Sesaat kemudian, hpnya bordering, Sintia langsung
mengangkatnya setelah mengetahui siapa yang menghubunginya dari layar hp,
“halo…” dia mendapatkan kabar bawah Kay sudah di temukan, “baiklah, aku akan
datang,” lalu menutup telpon. Sintia memberanikan dirinya untuk mendekati mereka,
“sayang…!” Sintia memanggil Darwin.
Darwin tersentak kanget melihat Sintia, “sayang,” yang
akan merangkul Sintia namun Sintia langsung menghindar, “sayang, aku akan
jelaskan”.
“Aku tak mau mendengarnya,” kata Sintia mulai menujukan
sikaf dingin, “aku ingin membawa Kay ke Amerika hari ini”.
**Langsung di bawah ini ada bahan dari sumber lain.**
(* ===== verification/SessAuth.v ===== *)
(** * SessAuth: the authority of a running session

    [revalidateAuthorization] and [sessionRevocationReason] of
    [internal/gateway/session.go] over the metadata interface of metadata.go,
    with the two metadata sources as its instances. *)

From S2P Require Import Prelude GoText GoTime Json StrictJson Frame Contract Control ControlCodec.
From S2P Require Import Metadata LiveMeta Budget GwLimits GwStream SessTable GwSession.

(** The Go interface [MetadataSource], with the optional
    [RevocationReason] the code looks for by a type assertion. *)
Class MetadataSource (M : Type) := {
  ms_Authorization : M -> string -> string -> string -> instant -> DeviceSessionAuthorization * option error;
  ms_RouteByHostname : M -> string -> instant -> result EndpointRouteAssignment;
  ms_Revoked : M -> string -> string -> instant -> result bool;
  ms_RevocationReason : option (M -> string -> string -> instant -> result (string * bool));
}.

#[export] Instance snapshot_source : MetadataSource SnapshotMetadata := {|
  ms_Authorization := Authorization_record;
  ms_RouteByHostname := RouteByHostname;
  ms_Revoked s kind id at_ := Ok (Revoked s kind id at_);
  ms_RevocationReason := Some (fun s kind id at_ => Ok (RevocationReason s kind id at_));
|}.

#[export] Instance live_source : MetadataSource LiveMetadata := {|
  ms_Authorization := live_Authorization_record;
  ms_RouteByHostname := live_RouteByHostname;
  ms_Revoked := live_Revoked;
  ms_RevocationReason := Some live_RevocationReason;
|}.

(** [metadataTemporarilyUnavailable] of gateway.go. *)
Definition metadataTemporarilyUnavailable (err : error) : bool :=
  errors_is err ErrMetadataUnavailable || errors_is err ErrMetadataStale.

Definition sessionRevocationReason (reason : string) : string :=
  if oneOfStrings reason ["disabled"; "credential_revoked"; "security_hold"; "expired"] then reason
  else "credential_revoked".

Section Revalidate.
Context {M : Type} `{MetadataSource M}.

(** The loop over the two subjects. *)
Fixpoint revoked_reason (metadata : M) (subjects : list (string * string)) (now : instant) (err : error)
  : string * option error :=
  match subjects with
  | [] => (EmptyString, Some (ErrWrap "session authorization invalid or unavailable" err))
  | (kind, id) :: rest =>
    match ms_RevocationReason with
    | Some reasonSource =>
      match reasonSource metadata kind id now with
      | Err e => (EmptyString, Some (ErrWrap "authorization revocation lookup failed" e))
      | Ok (reason, true) => (sessionRevocationReason reason, Some (ErrWrap "session authorization revoked" err))
      | Ok (_, false) => revoked_reason metadata rest now err
      end
    | None =>
      match ms_Revoked metadata kind id now with
      | Err e => (EmptyString, Some (ErrWrap "authorization revocation lookup failed" e))
      | Ok true => ("credential_revoked", Some (ErrWrap "session authorization revoked" err))
      | Ok false => revoked_reason metadata rest now err
      end
    end
  end.

Definition record_expired (record : DeviceSessionAuthorization) (now : instant) : bool :=
  match go_parse_rfc3339 (da_expires_at record) with
  | Some z => negb (before now (z_instant z))
  | None => false
  end.

Definition revalidateAuthorization (metadata : M) (who : identity) (now : instant) : string * option error :=
  if negb (before now (id_expiresAt who)) then
    ("expired", Some (ErrMsg "session authorization expired"))
  else
    let '(record, err) :=
      ms_Authorization metadata (id_authorization who) (id_device who) (id_token who) now in
    match err with
    | None => (EmptyString, None)
    | Some err =>
      let mine := String.eqb (da_authorization_id record) (id_authorization who) &&
                  String.eqb (da_device_id record) (id_device who) &&
                  String.eqb (da_token_id record) (id_token who) in
      if mine && da_disabled record then
        ("disabled", Some (ErrWrap "session authorization disabled" err))
      else if mine && record_expired record now then
        ("expired", Some (ErrWrap "session authorization expired" err))
      else
        revoked_reason metadata
          [("device_session_authorization", id_authorization who); ("device", id_device who)] now err
    end.

(** The reason sent to the Agent is one the contract knows, or none. *)
Lemma revoked_reason_known metadata subjects now err :
  let reason := (revoked_reason metadata subjects now err).1 in
  reason = EmptyString \/ reason ∈ session_revoked_reasons.
Proof.
  induction subjects as [|[kind id] rest IH]; [by left |]. simpl.
  assert (Hk : forall r, sessionRevocationReason r ∈ session_revoked_reasons).
  { intros r. unfold sessionRevocationReason. destruct (oneOfStrings _ _) eqn:E.
    - by apply oneOfStrings_in in E.
    - apply (bool_decide_unpack _). vm_compute. done. }
  destruct ms_RevocationReason as [source|].
  - destruct (source metadata kind id now) as [[reason []]|]; [right; apply Hk | done | by left].
  - destruct (ms_Revoked metadata kind id now) as [[]|]; [| done | by left].
    right. apply (bool_decide_unpack _). vm_compute. done.
Qed.

Lemma revalidate_reason_known metadata who now :
  let '(reason, err) := revalidateAuthorization metadata who now in
  (err = None -> reason = EmptyString) /\
  (reason = EmptyString \/ reason ∈ session_revoked_reasons).
Proof.
  unfold revalidateAuthorization.
  assert (Hx : forall r, In r ["expired"; "disabled"] -> r ∈ session_revoked_reasons).
  { intros r [<-|[<-|[]]]; apply (bool_decide_unpack _); vm_compute; done. }
  destruct (negb _); [split; [done | right; apply Hx; simpl; tauto] |].
  destruct (ms_Authorization _ _ _ _ _) as [record [err|]]; [| by split; [| left]].
  destruct (_ && da_disabled record); [split; [done | right; apply Hx; simpl; tauto] |].
  destruct (_ && record_expired record now); [split; [done | right; apply Hx; simpl; tauto] |].
  pose proof (revoked_reason_known metadata [("device_session_authorization", id_authorization who);
    ("device", id_device who)] now err) as Hr.
  destruct (revoked_reason _ _ _ _) as [reason [e|]] eqn:E; [done |].
  simpl in E. repeat (case_match; simplify_eq).
Qed.
End Revalidate.

(** ** Over a loaded snapshot *)

Definition authorized_by (docs : list (category * bytes)) (who : identity) (now : instant) : Prop :=
  now < id_expiresAt who /\
  exists r, authority_to_connect docs (id_authorization who) (id_device who) (id_token who) now r.

Definition subject_revoked (docs : list (category * bytes)) (who : identity) (now : instant) : Prop :=
  revoked_by docs "device_session_authorization" (id_authorization who) now \/
  revoked_by docs "device" (id_device who) now.

Lemma revalidate_authorized docs md who now :
  add_records NewSnapshotMetadata docs = (Ok tt, md) ->
  (revalidateAuthorization md who now).2 = None <-> authorized_by docs who now.
Proof.
  intros Hd. apply loaded_reflects in Hd.
  pose proof (fun r => Authorization_iff docs md (id_authorization who) (id_device who) (id_token who) now r Hd) as Ha.
  unfold Authorization in Ha. unfold revalidateAuthorization, authorized_by, before.
  destruct (now <? id_expiresAt who) eqn:En; simpl; bool_facts; [| split; [done | lia]].
  destruct (Authorization_record _ _ _ _ _) as [record [err|]] eqn:Er; simpl in *.
  - assert (Hno : ~ exists r, authority_to_connect docs (id_authorization who) (id_device who) (id_token who) now r).
    { intros [r Hr]. by apply Ha in Hr. }
    repeat (case_match; simpl; try (split; [done | tauto])).
  - split; [| done]. intros _. split; [done |]. exists record. by apply Ha.
Qed.

Lemma reason_nonempty r : sessionRevocationReason r <> EmptyString.
Proof.
  unfold sessionRevocationReason. destruct (oneOfStrings _ _) eqn:E; [| done].
  apply oneOfStrings_in in E. intros ->. revert E. apply (bool_decide_unpack (_ ∉ _)). vm_compute. done.
Qed.

Lemma revalidate_revoked docs md who now :
  add_records NewSnapshotMetadata docs = (Ok tt, md) -> subject_revoked docs who now ->
  (revalidateAuthorization md who now).2 <> None /\ (revalidateAuthorization md who now).1 <> EmptyString.
Proof.
  intros Hd Hr. pose proof (revalidate_authorized docs md who now Hd) as Hauth.
  assert (Hno : (revalidateAuthorization md who now).2 <> None).
  { rewrite Hauth. intros (_ & r & (_ & _ & Hdev & _ & _ & _ & Hr1 & Hr2)).
    destruct Hr as [Hr|Hr]; [done |]. congruence. }
  split; [done |]. revert Hno. unfold revalidateAuthorization. destruct (negb _); [done |].
  destruct (ms_Authorization _ _ _ _ _) as [record [err|]]; [| done]. intros _.
  destruct (_ && da_disabled record); [done |]. destruct (_ && record_expired record now); [done |].
  apply loaded_reflects in Hd. simpl. unfold RevocationReason.
  destruct (revokedAt md ("device_session_authorization", id_authorization who) now) eqn:E1;
    [apply reason_nonempty |].
  destruct (revokedAt md ("device", id_device who) now) eqn:E2; [apply reason_nonempty |].
  apply (not_revoked _ _ _ _ _ Hd) in E1, E2. by destruct Hr.
Qed.

(** What an unauthorized session becomes. *)
Definition cut_off (s s' : session) : Prop :=
  ss_authorized s' = false /\ ss_terminated s' = true /\ ss_done s' = true /\
  tb_streams (ss_table s') = ∅ /\ streams_finished s s'.

Lemma terminate_cuts_off M L st net temporary s reason err :
  session_ok M L st s -> ss_terminated s = false ->
  cut_off s (terminateAuthorization net temporary s reason err).
Proof.
  intros Hs Ht. unfold terminateAuthorization. rewrite Ht.
  set (s1 := fail_all (with_authority s false true) err).
  assert (Hf : streams_finished s s1) by by apply (end_finishes M L st s err (0, EmptyString)).
  set (s2 := if String.eqb reason EmptyString then s1 else _).
  assert (H2 : ss_authorized s2 = false /\ ss_terminated s2 = true /\ tb_store (ss_table s2) = tb_store (ss_table s1) /\
               tb_streams (ss_table s2) = ∅).
  { subst s2. destruct (String.eqb reason EmptyString); [done |]. set (m := MsgSessionRevoked _).
    assert (Hfix : ss_authorized (sendControl net s1 0 m).2 = ss_authorized s1 /\
                   ss_terminated (sendControl net s1 0 m).2 = ss_terminated s1).
    { unfold sendControl, sendFrame, writeQueued. repeat (case_match; try done). }
    destruct Hfix as [-> ->].
    destruct (sendFrame_table net s1 KindControl 0 (marshal_message m)) as [(E & _)|((e & E) & _)];
      unfold sendControl; rewrite E; [done |].
    by rewrite (failAll_unrouted (ss_table s1)). }
  destruct H2 as (A & B & C & D).
  assert (Hc : forall code reason', cut_off s (close s2 code reason')).
  { intros. split_and!; try done. intros id tn Hid. destruct (Hf id tn Hid) as (tn' & Hl & Hrest).
    exists tn'. split; [| done]. simpl. by rewrite C. }
  destruct (temporary err); apply Hc.
Qed.

(** C32: A heartbeat enforces the Control Panel's records on a running session: while the session's deadline and a published, active, unrevoked authorization for its identifiers both hold, the session keeps its authority; otherwise it loses it at once, routes no stream, and every stream ends with its remaining bytes readable. A subject revoked by a published signal always gets a reason for the Agent, and the reason is one the session_revoked message may carry, so the Agent's decoder accepts it. *)
Theorem revalidation_enforced M L st docs md net lim s pingID now :
  add_records NewSnapshotMetadata docs = (Ok tt, md) -> session_ok M L st s -> ss_terminated s = false ->
  let verdict := revalidateAuthorization md (ss_id s) now in
  let s' := heartbeat_tick net metadataTemporarilyUnavailable lim s verdict pingID now in
  (authorized_by docs (ss_id s) now -> ss_authorized s' = ss_authorized s /\ ss_terminated s' = false) /\
  (~ authorized_by docs (ss_id s) now -> cut_off s s') /\
  (subject_revoked docs (ss_id s) now -> verdict.1 <> EmptyString) /\
  (verdict.1 <> EmptyString -> id_ok (id_authorization (ss_id s)) -> forall at_,
     transmits (MsgSessionRevoked (MkSessionRevoked ProtocolVersion "session_revoked"
       (id_authorization (ss_id s)) verdict.1)) 0 at_).
Proof.
  intros Hd Hs Ht verdict s'.
  pose proof (revalidate_authorized docs md (ss_id s) now Hd) as Hauth. fold verdict in Hauth.
  pose proof (revalidate_reason_known md (ss_id s) now) as Hk. fold verdict in Hk.
  split_and!.
  - intros Ha. apply Hauth in Ha. subst s'. unfold heartbeat_tick. destruct verdict as [reason [e|]]; [done |].
    destruct (_ <? _); [done |]. destruct pingID as [pid|]; [| done].
    set (m := MsgHeartbeat _).
    assert (Hfix : ss_authorized (sendControl net s 0 m).2 = ss_authorized s /\
                   ss_terminated (sendControl net s 0 m).2 = ss_terminated s).
    { unfold sendControl, sendFrame, writeQueued. repeat (case_match; try done). }
    destruct (sendControl net s 0 m) as [[] ?]; simpl in *; by rewrite <- Ht.
  - intros Hn. subst s'. unfold heartbeat_tick. destruct verdict as [reason [e|]] eqn:Ev.
    + by eapply terminate_cuts_off.
    + exfalso. by apply Hn, Hauth.
  - intros Hr. by apply (revalidate_revoked docs md (ss_id s) now Hd Hr).
  - intros Hne Hid at_. apply transmit_session_revoked. destruct verdict as [reason e]. simpl in *.
    split_and!; try done. by destruct Hk as [_ [|]].
Qed.

(** A session of a device that a published signal revokes. *)
Definition demo_revoked_who : identity :=
  MkIdentity "dev-9" "ses-1" "auth-1" "tok-1" 1804110400000000000 true true.
Definition demo_revoked_session : session :=
  (openStreamTarget demo_net DefaultLimits
     (newSession DefaultLimits demo_revoked_who demo_global 0 0 2 "proof" 0)
     (Ok "req-1") "ep-1" "as-1" "le-1" EmptyString).2.

Lemma demo_revoked_session_ok : session_ok 64 (2 ^ 23) 2 demo_revoked_session.
Proof.
  destruct demo_bounds as (Hq & Hs & Hg & Hl).
  apply (good_open DefaultLimits (2 ^ 23) 2 Hq). by eapply good_new.
Qed.

Lemma revalidation_enforced_witness :
  let docs := [(CatRevocations, demo_revocation)] in
  exists md, add_records NewSnapshotMetadata docs = (Ok tt, md) /\
    subject_revoked docs (ss_id demo_revoked_session) 1704110400000000000 /\
    (revalidateAuthorization md (ss_id demo_revoked_session) 1704110400000000000).1 <> EmptyString.
Proof.
  intros docs.
  destruct (add_records NewSnapshotMetadata docs) as [[[]|e] md] eqn:E; [| vm_compute in E; discriminate].
  assert (Hr : subject_revoked docs (ss_id demo_revoked_session) 1704110400000000000).
  { right. apply (Revoked_iff docs md _ _ _ (loaded_reflects _ _ E)).
    vm_compute in E. injection E as <-. vm_compute. reflexivity. }
  exists md. split; [reflexivity | split; [exact Hr |]].
  apply (revalidation_enforced 64 (2 ^ 23) 2 docs md demo_net DefaultLimits demo_revoked_session (Ok "ping-1")
    1704110400000000000 E demo_revoked_session_ok ltac:(vm_compute; reflexivity)). exact Hr.
Defined.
Darwin terkejut, “kenapa tiba-tiba?! Apa terjadi sesuatu
pada Kay?!” yang belum tahu apa-apa tentang keadaan Kay.
“Kay tidak apa-apa. Dia hanya shock. Dan aku ingin
membantu menghilang tromanya”.
“Tapi sayang…”.
Sintia memotong perkataan Darwin, “aku sudah memesan
tiket, 4 jam lagi kami berangkat”.
Dengan terpaksa Darwin melepaskan istri dan putranya,
“baiklah, jika itu keputusanmu”.
Tanpa basa basi Sintia langsung meninggalkan mereka. Ayu
terlihat puas dengan keputusan Sintia untuk pergi. Itu bisa menjadi
kesempatannya untuk kembali bersama dengan Darwin.
***
Kay pergi meninggalkan rumah sakit. Shock, cemas,
ketakutan bercampur aduk yang dirasakannya saat ini. Suara kendaraan dan orang
yang melintasin dirinya tak bisa di dengarnya itu membuat Kay tambah keakutan.
Jangankan mendengar itu semua, suaranya saja tak bisa di dengarnya,
berkali-kali dia berteriak, tak sedikitpun suara melintas di
telingahnya,”ahhh…ahhh…!! Aaaahhh…!!”.
Orang-orang yang melihat itu semua hanya heran dan
bingung kenapa Kay tiba-tiba berteriak. Di pikiran mereka penuh dengan
pertanyaan dan pikiran yang macam-macam, baik itu kerasukan dan ada juga yang
mengira Kay gila karena Kay masih menggunakan pakaian rumah sakit. “Kasihan
masih kecil sudah gila,”kata di antara mereka yang mengerumuli Kay.
“Ahhh… aaahhh…!!” Kay terus berteriak sambil menutup
teligah dengan kedua tangannya.
Sebuah mobil BMW berhenti di gerumulan orang-orang
tersebut, ternyata itu Sintia. Sintia yang melihat putranya yang ketakutan
langsung bergegas keluar dari mobil, dan langsung memeluk Kay dengan eratnya,
“sayang…” Sintia yang merasakan penderitaan yang dirasakan Kay saat ini.
Kay melihat Sintia dengan mata berkaca-kaca, “Mama…”
rengeknya.
“Kita akan pergi, kita akan pergi,” lalu mengedong Kay
dan membawanya masuk ke dalam mobil, “jalan!” perintah Sintia pada Pak sopir.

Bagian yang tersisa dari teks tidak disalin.